* [ABOUT THIS TASK]: Verbatim transcription of the listing is needed.

(Beginning of DATA TO PROCESS)

(** One iteration: it does not panic, changes the classification only, calls
    a parameter optional only when it guards itself everywhere, and when it
    reports nothing the parameter is optional exactly if it is a presence
    guard, unless it belongs to the filter tree. *)
Lemma discipline_param_spec q name p :
  exists ds p', discipline_param q name p = Ok (ds, p') /\ reclassified p p' /\
    (POptional p = false -> POptional p' = true ->
       presence_guard q name p = true /\ always_self_guarded name p = true) /\
    (POptional p = false -> ds = [] -> POptional p' = presence_guard q name p && negb (tree_only p)).
Proof.
  unfold discipline_param.
  assert (forall span m1 m2, exists ds p', Ok (E := NilDereference) (control_diags p name span m1 m2, p) = Ok (ds, p')
    /\ reclassified p p' /\
    (POptional p = false -> POptional p' = true -> presence_guard q name p = true /\ always_self_guarded name p = true) /\
    (POptional p = false -> ds = [] -> POptional p' = presence_guard q name p && negb (tree_only p))) as Hc.
  { intros span m1 m2. eexists _, _. split_and!; [done|apply reclassified_refl|congruence|].
    intros -> H%control_diags_nil. unfold presence_guard. by rewrite H. }
  destruct (control_map choose_param q !! name); [apply Hc|].
  destruct (control_map order_param q !! name); [apply Hc|].
  destruct (control_map filter_param q !! name); [apply Hc|]. clear Hc.
  destruct (existsb OcInIn _ && _) eqn:Ein;
    [eexists _, _; split_and!; [done|apply reclassified_refl|congruence|done]|].
  destruct (existsb OcInFilterTree _ && _) eqn:Eft;
    [eexists _, _; split_and!; [done|apply reclassified_refl|congruence|done]|].
  rewrite (discipline_plain p Ein Eft). unfold presence_guard.
  destruct (tree_only p) eqn:Et.
  { eexists _, _. split_and!; [done|done|done|]. by rewrite andb_false_r. }
  destruct (has_presence q name) eqn:Ep, (has_value q name) eqn:Ev; cbn [andb negb];
    try (eexists _, _; split_and!; [done|done|done|]; intros; by rewrite ?andb_false_r).
  all: destruct (discipline_value_spec q name p) as (ds & -> & Hds); rewrite Ep in *; cbn [rbind];
    eexists _, _; split_and!; [done|done| |]; cbn [POptional set_optional].
  - rewrite !andb_true_r. by intros _ [-> ->]%andb_prop.
  - intros _ ->. rewrite !andb_true_r in *. symmetry. by apply Hds.
  - by rewrite andb_false_r.
  - intros _ ->. by rewrite !andb_false_r.
Qed.

(** What the loop has done to the parameters after the iterations on [names]. *)
Record disciplined (q : QueryTemplate) (names : list bytes) (params params' : gmap bytes Param)
    (ds : list Diagnostic) : Prop := {
  dis_other n : ~ n ∈ names -> params' !! n = params !! n;
  dis_name n : n ∈ names -> exists p ds_n p',
    params !! n = Some p /\ params' !! n = Some p' /\ discipline_param q n p = Ok (ds_n, p') /\
    (ds = [] -> ds_n = []);
}.

Lemma checkParamDiscipline_loop q names ds0 params :
  NoDup names -> (forall n, n ∈ names -> is_Some (params !! n)) ->
  exists ds params', rfold (fun '(ds, params) name =>
      let! p := or_err (params !! name) NilPointer in
      let! '(ds', p') := discipline_param q name p in
      Ok (ds ++ ds', <[name := p']> params)) (ds0, params) names = Ok (ds0 ++ ds, params')
    /\ disciplined q names params params' ds.
Proof.
  revert ds0 params. induction names as [|n names IH]; intros ds0 params Hnd Hdom; cbn [rfold].
  { exists [], params. rewrite app_nil_r. split; [done|]. split; [done|set_solver]. }
  apply list.NoDup_cons in Hnd as [Hn Hnd]. destruct (Hdom n) as [p Hp]; [set_solver|]. rewrite Hp. cbn [or_err rbind].
  destruct (discipline_param_spec q n p) as (ds_n & p' & Hstep & _). rewrite Hstep. cbn [rbind].
  destruct (IH (ds0 ++ ds_n) (<[n := p']> params)) as (ds & params' & Hloop & [Ho Hin]); [done| |].
  { intros n' Hn'. rewrite lookup_insert_ne by set_solver. apply Hdom. set_solver. }
  exists (ds_n ++ ds), params'. rewrite Hloop, app_assoc. split; [done|]. split.
  - intros n' Hn'. rewrite Ho by set_solver. by rewrite lookup_insert_ne by set_solver.
  - intros n' [->|Hn']%elem_of_cons.
    + exists p, ds_n, p'. rewrite Ho, lookup_insert_eq by done. split_and!; try done. by intros [??]%app_eq_nil.
    + destruct (Hin n' Hn') as (p1 & ds1 & p1' & H1 & H2 & H3 & H4).
      rewrite lookup_insert_ne in H1 by set_solver. exists p1, ds1, p1'. split_and!; try done.
      intros [??]%app_eq_nil. auto.
Qed.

(End of DATA TO PROCESS)

* [COMPLETED TASK]:
(** One iteration: it does not panic, changes the classification only, calls
    a parameter optional only when it guards itself everywhere, and when it
    reports nothing the parameter is optional exactly if it is a presence
    guard, unless it belongs to the filter tree. *)
Lemma discipline_param_spec q name p :
  exists ds p', discipline_param q name p = Ok (ds, p') /\ reclassified p p' /\
    (POptional p = false -> POptional p' = true ->
       presence_guard q name p = true /\ always_self_guarded name p = true) /\
    (POptional p = false -> ds = [] -> POptional p' = presence_guard q name p && negb (tree_only p)).
Proof.
  unfold discipline_param.
  assert (forall span m1 m2, exists ds p', Ok (E := NilDereference) (control_diags p name span m1 m2, p) = Ok (ds, p')
    /\ reclassified p p' /\
    (POptional p = false -> POptional p' = true -> presence_guard q name p = true /\ always_self_guarded name p = true) /\
    (POptional p = false -> ds = [] -> POptional p' = presence_guard q name p && negb (tree_only p))) as Hc.
  { intros span m1 m2. eexists _, _. split_and!; [done|apply reclassified_refl|congruence|].
    intros -> H%control_diags_nil. unfold presence_guard. by rewrite H. }
  destruct (control_map choose_param q !! name); [apply Hc|].
  destruct (control_map order_param q !! name); [apply Hc|].
  destruct (control_map filter_param q !! name); [apply Hc|]. clear Hc.
  destruct (existsb OcInIn _ && _) eqn:Ein;
    [eexists _, _; split_and!; [done|apply reclassified_refl|congruence|done]|].
  destruct (existsb OcInFilterTree _ && _) eqn:Eft;
    [eexists _, _; split_and!; [done|apply reclassified_refl|congruence|done]|].
  rewrite (discipline_plain p Ein Eft). unfold presence_guard.
  destruct (tree_only p) eqn:Et.
  { eexists _, _. split_and!; [done|done|done|]. by rewrite andb_false_r. }
  destruct (has_presence q name) eqn:Ep, (has_value q name) eqn:Ev; cbn [andb negb];
    try (eexists _, _; split_and!; [done|done|done|]; intros; by rewrite ?andb_false_r).
  all: destruct (discipline_value_spec q name p) as (ds & -> & Hds); rewrite Ep in *; cbn [rbind];
    eexists _, _; split_and!; [done|done| |]; cbn [POptional set_optional].
  - rewrite !andb_true_r. by intros _ [-> ->]%andb_prop.
  - intros _ ->. rewrite !andb_true_r in *. symmetry. by apply Hds.
  - by rewrite andb_false_r.
  - intros _ ->. by rewrite !andb_false_r.
Qed.

(** What the loop has done to the parameters after the iterations on [names]. *)
Record disciplined (q : QueryTemplate) (names : list bytes) (params params' : gmap bytes Param)
    (ds : list Diagnostic) : Prop := {
  dis_other n : ~ n ∈ names -> params' !! n = params !! n;
  dis_name n : n ∈ names -> exists p ds_n p',
    params !! n = Some p /\ params' !! n = Some p' /\ discipline_param q n p = Ok (ds_n, p') /\
    (ds = [] -> ds_n = []);
}.

Lemma checkParamDiscipline_loop q names ds0 params :
  NoDup names -> (forall n, n ∈ names -> is_Some (params !! n)) ->
  exists ds params', rfold (fun '(ds, params) name =>
      let! p := or_err (params !! name) NilPointer in
      let! '(ds', p') := discipline_param q name p in
      Ok (ds ++ ds', <[name := p']> params)) (ds0, params) names = Ok (ds0 ++ ds, params')
    /\ disciplined q names params params' ds.
Proof.
  revert ds0 params. induction names as [|n names IH]; intros ds0 params Hnd Hdom; cbn [rfold].
  { exists [], params. rewrite app_nil_r. split; [done|]. split; [done|set_solver]. }
  apply list.NoDup_cons in Hnd as [Hn Hnd]. destruct (Hdom n) as [p Hp]; [set_solver|]. rewrite Hp. cbn [or_err rbind].
  destruct (discipline_param_spec q n p) as (ds_n & p' & Hstep & _). rewrite Hstep. cbn [rbind].
  destruct (IH (ds0 ++ ds_n) (<[n := p']> params)) as (ds & params' & Hloop & [Ho Hin]); [done| |].
  { intros n' Hn'. rewrite lookup_insert_ne by set_solver. apply Hdom. set_solver. }
  exists (ds_n ++ ds), params'. rewrite Hloop, app_assoc. split; [done|]. split.
  - intros n' Hn'. rewrite Ho by set_solver. by rewrite lookup_insert_ne by set_solver.
  - intros n' [->|Hn']%elem_of_cons.
    + exists p, ds_n, p'. rewrite Ho, lookup_insert_eq by done. split_and!; try done. by intros [??]%app_eq_nil.
    + destruct (Hin n' Hn') as (p1 & ds1 & p1' & H1 & H2 & H3 & H4).
      rewrite lookup_insert_ne in H1 by set_solver. exists p1, ds1, p1'. split_and!; try done.
      intros [??]%app_eq_nil. auto.
Qed.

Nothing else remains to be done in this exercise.